WORK ITEM = What lines of the material hold the string "length"? Pull each of them out.

BEGIN DATASET RECORDS

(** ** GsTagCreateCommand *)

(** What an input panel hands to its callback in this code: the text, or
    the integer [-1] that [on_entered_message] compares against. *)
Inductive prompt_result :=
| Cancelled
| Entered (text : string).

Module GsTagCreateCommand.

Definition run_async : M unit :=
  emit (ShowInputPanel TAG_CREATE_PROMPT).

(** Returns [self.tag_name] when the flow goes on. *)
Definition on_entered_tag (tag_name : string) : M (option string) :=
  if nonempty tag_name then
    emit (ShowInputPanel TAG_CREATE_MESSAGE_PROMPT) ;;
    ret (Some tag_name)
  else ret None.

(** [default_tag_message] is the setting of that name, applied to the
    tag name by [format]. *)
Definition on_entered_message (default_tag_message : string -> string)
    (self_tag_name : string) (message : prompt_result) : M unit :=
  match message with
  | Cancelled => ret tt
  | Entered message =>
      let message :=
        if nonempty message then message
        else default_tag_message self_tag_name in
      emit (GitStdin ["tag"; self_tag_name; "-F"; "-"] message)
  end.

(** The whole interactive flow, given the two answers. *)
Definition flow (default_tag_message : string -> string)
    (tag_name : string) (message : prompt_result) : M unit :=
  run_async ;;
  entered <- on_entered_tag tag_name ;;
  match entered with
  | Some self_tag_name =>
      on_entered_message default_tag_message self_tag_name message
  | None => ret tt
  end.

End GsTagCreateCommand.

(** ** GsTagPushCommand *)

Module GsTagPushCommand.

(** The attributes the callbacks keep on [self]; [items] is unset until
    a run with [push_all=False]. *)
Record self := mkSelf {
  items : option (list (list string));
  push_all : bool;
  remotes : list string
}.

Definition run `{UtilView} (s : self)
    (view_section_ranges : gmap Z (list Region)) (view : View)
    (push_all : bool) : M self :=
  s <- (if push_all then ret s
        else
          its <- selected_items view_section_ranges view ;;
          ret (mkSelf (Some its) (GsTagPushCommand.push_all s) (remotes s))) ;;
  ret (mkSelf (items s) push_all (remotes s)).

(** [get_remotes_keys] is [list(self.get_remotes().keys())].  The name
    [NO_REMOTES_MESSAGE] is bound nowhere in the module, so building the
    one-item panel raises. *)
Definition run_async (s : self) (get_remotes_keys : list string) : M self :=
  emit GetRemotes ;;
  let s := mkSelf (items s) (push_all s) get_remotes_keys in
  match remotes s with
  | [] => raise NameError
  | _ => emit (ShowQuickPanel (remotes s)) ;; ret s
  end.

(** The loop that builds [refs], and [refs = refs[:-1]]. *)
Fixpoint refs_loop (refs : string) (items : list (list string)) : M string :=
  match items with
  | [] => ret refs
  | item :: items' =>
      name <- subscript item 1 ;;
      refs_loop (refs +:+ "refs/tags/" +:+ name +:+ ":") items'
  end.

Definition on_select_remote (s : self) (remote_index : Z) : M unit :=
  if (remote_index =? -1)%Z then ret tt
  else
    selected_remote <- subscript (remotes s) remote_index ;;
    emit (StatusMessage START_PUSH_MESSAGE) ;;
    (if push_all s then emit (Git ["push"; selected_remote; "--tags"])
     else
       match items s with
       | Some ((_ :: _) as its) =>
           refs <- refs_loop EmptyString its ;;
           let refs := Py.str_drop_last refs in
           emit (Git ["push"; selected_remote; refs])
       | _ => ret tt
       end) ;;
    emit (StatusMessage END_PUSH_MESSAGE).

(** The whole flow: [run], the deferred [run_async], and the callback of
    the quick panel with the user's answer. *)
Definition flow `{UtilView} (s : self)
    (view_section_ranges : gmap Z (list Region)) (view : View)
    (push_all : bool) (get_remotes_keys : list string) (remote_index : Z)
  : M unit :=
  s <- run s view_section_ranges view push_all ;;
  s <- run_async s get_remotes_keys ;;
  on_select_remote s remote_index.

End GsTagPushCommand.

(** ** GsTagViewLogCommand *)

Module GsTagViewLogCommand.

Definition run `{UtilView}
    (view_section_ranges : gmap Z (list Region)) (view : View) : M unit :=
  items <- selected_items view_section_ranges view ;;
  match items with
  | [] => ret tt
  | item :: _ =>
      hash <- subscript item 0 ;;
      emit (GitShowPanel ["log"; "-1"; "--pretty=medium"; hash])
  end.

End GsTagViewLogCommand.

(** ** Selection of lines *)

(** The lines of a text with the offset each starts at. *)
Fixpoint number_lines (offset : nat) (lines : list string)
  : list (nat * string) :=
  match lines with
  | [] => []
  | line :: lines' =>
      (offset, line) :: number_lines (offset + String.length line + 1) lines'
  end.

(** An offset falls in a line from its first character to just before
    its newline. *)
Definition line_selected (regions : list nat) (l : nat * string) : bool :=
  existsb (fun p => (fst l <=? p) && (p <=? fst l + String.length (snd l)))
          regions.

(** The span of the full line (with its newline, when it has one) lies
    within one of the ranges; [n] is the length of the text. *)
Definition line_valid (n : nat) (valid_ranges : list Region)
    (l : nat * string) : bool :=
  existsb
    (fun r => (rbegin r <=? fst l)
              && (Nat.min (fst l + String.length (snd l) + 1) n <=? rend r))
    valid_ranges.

END DATASET RECORDS

WRITTEN REPLY =
      (offset, line) :: number_lines (offset + String.length line + 1) lines'
  existsb (fun p => (fst l <=? p) && (p <=? fst l + String.length (snd l)))
    within one of the ranges; [n] is the length of the text. *)
              && (Nat.min (fst l + String.length (snd l) + 1) n <=? rend r))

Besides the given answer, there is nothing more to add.